(** * Sound level monitor: a shallow embedding of [sound_level_monitor.py]

    Python's [float] (and numpy's [float64]) is IEEE 754 binary64, which is
    what Rocq's primitive [float] is; comparisons, division and
    multiplication are the primitive ones, specified by [SpecFloat].

    File names and paths are strings of bytes; [os.path] is [posixpath].
    The file system, the platform, the random generator and the wallpaper
    mechanisms are a [world] that answers the program; what the program
    prints and runs is kept in a trace, next to [current_label]. Python
    exceptions are results: a function returns a value or raises.

    Part one is the program; part two its properties, C1 to C10. *)

From Stdlib Require Import ZArith Lia Bool List Ascii String QArith Qpower.
From Stdlib Require Import Floats.
From stdpp Require Import base option list strings gmap.

Local Open Scope float_scope.

(** ** Loudness bands *)

(** The colour returned next to the label ([colorama.Fore]). *)
Inductive Fore := GREEN | YELLOW | MAGENTA | RED | CYAN.

(** [THRESHOLDS], lines 35-39. *)
Definition THRESHOLDS_quiet : float := -40.
Definition THRESHOLDS_moderate : float := -20.
Definition THRESHOLDS_loud : float := -8.

(** [classify_db], lines 48-56. *)
Definition classify_db (db_value : float) : string * Fore :=
  if db_value <=? THRESHOLDS_quiet then ("Quiet"%string, GREEN)
  else if db_value <=? THRESHOLDS_moderate then ("Moderate"%string, YELLOW)
  else if db_value <=? THRESHOLDS_loud then ("Loud"%string, MAGENTA)
  else ("Very Loud"%string, RED).


(** ** The numbers binary64 values stand for

    A value of [float] other than NaN stands for minus infinity, a rational
    ([(-1)^s * m * 2^e]) or plus infinity. The specification speaks of these numbers;
    the program compares floats. *)
Inductive xreal :=
| NegInf
| Fin (q : Q)
| PosInf.

Definition SF2Q (s : bool) (m : positive) (e : Z) : Q :=
  (inject_Z (cond_Zopp s (Zpos m)) * 2 ^ e)%Q.

Definition SF2X (x : spec_float) : option xreal :=
  match x with
  | S754_zero _ => Some (Fin 0)
  | S754_infinity s => Some (if s then NegInf else PosInf)
  | S754_nan => None
  | S754_finite s m e => Some (Fin (SF2Q s m e))
  end.

Definition float_value (d : float) : option xreal := SF2X (Prim2SF d).

Definition xcompare (a b : xreal) : comparison :=
  match a, b with
  | NegInf, NegInf => Eq
  | NegInf, _ => Lt
  | _, NegInf => Gt
  | PosInf, PosInf => Eq
  | PosInf, _ => Gt
  | _, PosInf => Lt
  | Fin q, Fin r => (q ?= r)%Q
  end.

Definition xle (a b : xreal) : Prop := xcompare a b <> Gt.
Definition xlt (a b : xreal) : Prop := xcompare a b = Lt.

(** A finite value times [2^1074], an integer on every binary64 value. *)
Definition scaled (s : bool) (m : positive) (e : Z) : Z :=
  cond_Zopp s (Zpos m * 2 ^ (e + 1074)).

(** [1.0]. *)
Definition SFone64 : spec_float := S754_finite false 4503599627370496 (-52).

(** ** Strings and paths *)

Local Open Scope string_scope.

(** [str.lower] on the ASCII letters; every other byte is kept. The suffixes
    the program looks for are ASCII, and no character outside ASCII lowers to
    one of their letters. *)
Definition lower_char (c : ascii) : ascii :=
  let n := nat_of_ascii c in
  if ((65 <=? n)%nat && (n <=? 90)%nat)%bool then ascii_of_nat (n + 32) else c.

Fixpoint lower (s : string) : string :=
  match s with
  | EmptyString => EmptyString
  | String c s' => String (lower_char c) (lower s')
  end.

(** [s.endswith(suffix)]: the last [len(suffix)] characters are [suffix]. *)
Definition endswith (s suffix : string) : bool :=
  let n := String.length s in
  let m := String.length suffix in
  if (m <=? n)%nat then String.eqb (substring (n - m) m s) suffix else false.

Definition startswith (s pre : string) : bool := String.prefix pre s.

(** [s.endswith(tuple)]: some member of the tuple is a suffix. *)
Definition endswith_any (s : string) (suffixes : list string) : bool :=
  existsb (endswith s) suffixes.

(** [os.path.join(a, b)] of [posixpath]. *)
Definition os_path_join (a b : string) : string :=
  if startswith b "/" then b
  else if (String.eqb a "" || endswith a "/")%bool then a ++ b
  else a ++ "/" ++ b.

(** Folder paths, lines 26-32. *)
Definition BASE_PATH : string := "wallpapers".

Definition CATEGORIES : gmap string string :=
  {[ "Quiet" := os_path_join BASE_PATH "quiet";
     "Moderate" := os_path_join BASE_PATH "moderate";
     "Loud" := os_path_join BASE_PATH "loud";
     "Very Loud" := os_path_join BASE_PATH "very_loud" ]}.

(** The suffixes of line 65. *)
Definition IMAGE_SUFFIXES : list string := [".jpg"; ".jpeg"; ".png"; ".bmp"].

(** ** The world outside the program *)

(** What a path names. A directory lists the names of its entries, in the
    order [os.listdir] gives them. *)
Inductive node :=
| File
| Dir (entries : list string).

(** Python exceptions. [KeyboardInterrupt] derives from [BaseException]
    only; the others derive from [Exception]. *)
Inductive exn :=
| KeyboardInterrupt
| OSError (what : string)
| IndexError
| KeyError (key : string)
| ValueError
| ZeroDivisionError.

Definition is_Exception (e : exn) : bool :=
  match e with
  | KeyboardInterrupt => false
  | _ => true
  end.

(** The three desktop-background mechanisms of lines 84, 86 and 88, each
    with the absolute path it is given. *)
Inductive platform_call :=
| SystemParametersInfoW (abs_path : string)
| osascript (abs_path : string)
| gsettings (abs_path : string).

(** The answers of the operating system during one iteration of the loop. *)
Record world := mkWorld {
  fs : gmap string node;
  os_path_abspath : string -> string;
  platform_system : string;
  random_bits : nat;
  platform_outcome : platform_call -> option exn
}.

- _TASK STATEMENT_
What you return must match the records above exactly.

- _EXPECTED ANSWER_
(** * Sound level monitor: a shallow embedding of [sound_level_monitor.py]

    Python's [float] (and numpy's [float64]) is IEEE 754 binary64, which is
    what Rocq's primitive [float] is; comparisons, division and
    multiplication are the primitive ones, specified by [SpecFloat].

    File names and paths are strings of bytes; [os.path] is [posixpath].
    The file system, the platform, the random generator and the wallpaper
    mechanisms are a [world] that answers the program; what the program
    prints and runs is kept in a trace, next to [current_label]. Python
    exceptions are results: a function returns a value or raises.

    Part one is the program; part two its properties, C1 to C10. *)

From Stdlib Require Import ZArith Lia Bool List Ascii String QArith Qpower.
From Stdlib Require Import Floats.
From stdpp Require Import base option list strings gmap.

Local Open Scope float_scope.

(** ** Loudness bands *)

(** The colour returned next to the label ([colorama.Fore]). *)
Inductive Fore := GREEN | YELLOW | MAGENTA | RED | CYAN.

(** [THRESHOLDS], lines 35-39. *)
Definition THRESHOLDS_quiet : float := -40.
Definition THRESHOLDS_moderate : float := -20.
Definition THRESHOLDS_loud : float := -8.

(** [classify_db], lines 48-56. *)
Definition classify_db (db_value : float) : string * Fore :=
  if db_value <=? THRESHOLDS_quiet then ("Quiet"%string, GREEN)
  else if db_value <=? THRESHOLDS_moderate then ("Moderate"%string, YELLOW)
  else if db_value <=? THRESHOLDS_loud then ("Loud"%string, MAGENTA)
  else ("Very Loud"%string, RED).


(** ** The numbers binary64 values stand for

    A value of [float] other than NaN stands for minus infinity, a rational
    ([(-1)^s * m * 2^e]) or plus infinity. The specification speaks of these numbers;
    the program compares floats. *)
Inductive xreal :=
| NegInf
| Fin (q : Q)
| PosInf.

Definition SF2Q (s : bool) (m : positive) (e : Z) : Q :=
  (inject_Z (cond_Zopp s (Zpos m)) * 2 ^ e)%Q.

Definition SF2X (x : spec_float) : option xreal :=
  match x with
  | S754_zero _ => Some (Fin 0)
  | S754_infinity s => Some (if s then NegInf else PosInf)
  | S754_nan => None
  | S754_finite s m e => Some (Fin (SF2Q s m e))
  end.

Definition float_value (d : float) : option xreal := SF2X (Prim2SF d).

Definition xcompare (a b : xreal) : comparison :=
  match a, b with
  | NegInf, NegInf => Eq
  | NegInf, _ => Lt
  | _, NegInf => Gt
  | PosInf, PosInf => Eq
  | PosInf, _ => Gt
  | _, PosInf => Lt
  | Fin q, Fin r => (q ?= r)%Q
  end.

Definition xle (a b : xreal) : Prop := xcompare a b <> Gt.
Definition xlt (a b : xreal) : Prop := xcompare a b = Lt.

(** A finite value times [2^1074], an integer on every binary64 value. *)
Definition scaled (s : bool) (m : positive) (e : Z) : Z :=
  cond_Zopp s (Zpos m * 2 ^ (e + 1074)).

(** [1.0]. *)
Definition SFone64 : spec_float := S754_finite false 4503599627370496 (-52).

(** ** Strings and paths *)

Local Open Scope string_scope.

(** [str.lower] on the ASCII letters; every other byte is kept. The suffixes
    the program looks for are ASCII, and no character outside ASCII lowers to
    one of their letters. *)
Definition lower_char (c : ascii) : ascii :=
  let n := nat_of_ascii c in
  if ((65 <=? n)%nat && (n <=? 90)%nat)%bool then ascii_of_nat (n + 32) else c.

Fixpoint lower (s : string) : string :=
  match s with
  | EmptyString => EmptyString
  | String c s' => String (lower_char c) (lower s')
  end.

(** [s.endswith(suffix)]: the last [len(suffix)] characters are [suffix]. *)
Definition endswith (s suffix : string) : bool :=
  let n := String.length s in
  let m := String.length suffix in
  if (m <=? n)%nat then String.eqb (substring (n - m) m s) suffix else false.

Definition startswith (s pre : string) : bool := String.prefix pre s.

(** [s.endswith(tuple)]: some member of the tuple is a suffix. *)
Definition endswith_any (s : string) (suffixes : list string) : bool :=
  existsb (endswith s) suffixes.

(** [os.path.join(a, b)] of [posixpath]. *)
Definition os_path_join (a b : string) : string :=
  if startswith b "/" then b
  else if (String.eqb a "" || endswith a "/")%bool then a ++ b
  else a ++ "/" ++ b.

(** Folder paths, lines 26-32. *)
Definition BASE_PATH : string := "wallpapers".

Definition CATEGORIES : gmap string string :=
  {[ "Quiet" := os_path_join BASE_PATH "quiet";
     "Moderate" := os_path_join BASE_PATH "moderate";
     "Loud" := os_path_join BASE_PATH "loud";
     "Very Loud" := os_path_join BASE_PATH "very_loud" ]}.

(** The suffixes of line 65. *)
Definition IMAGE_SUFFIXES : list string := [".jpg"; ".jpeg"; ".png"; ".bmp"].

(** ** The world outside the program *)

(** What a path names. A directory lists the names of its entries, in the
    order [os.listdir] gives them. *)
Inductive node :=
| File
| Dir (entries : list string).

(** Python exceptions. [KeyboardInterrupt] derives from [BaseException]
    only; the others derive from [Exception]. *)
Inductive exn :=
| KeyboardInterrupt
| OSError (what : string)
| IndexError
| KeyError (key : string)
| ValueError
| ZeroDivisionError.

Definition is_Exception (e : exn) : bool :=
  match e with
  | KeyboardInterrupt => false
  | _ => true
  end.

(** The three desktop-background mechanisms of lines 84, 86 and 88, each
    with the absolute path it is given. *)
Inductive platform_call :=
| SystemParametersInfoW (abs_path : string)
| osascript (abs_path : string)
| gsettings (abs_path : string).

(** The answers of the operating system during one iteration of the loop. *)
Record world := mkWorld {
  fs : gmap string node;
  os_path_abspath : string -> string;
  platform_system : string;
  random_bits : nat;
  platform_outcome : platform_call -> option exn
}.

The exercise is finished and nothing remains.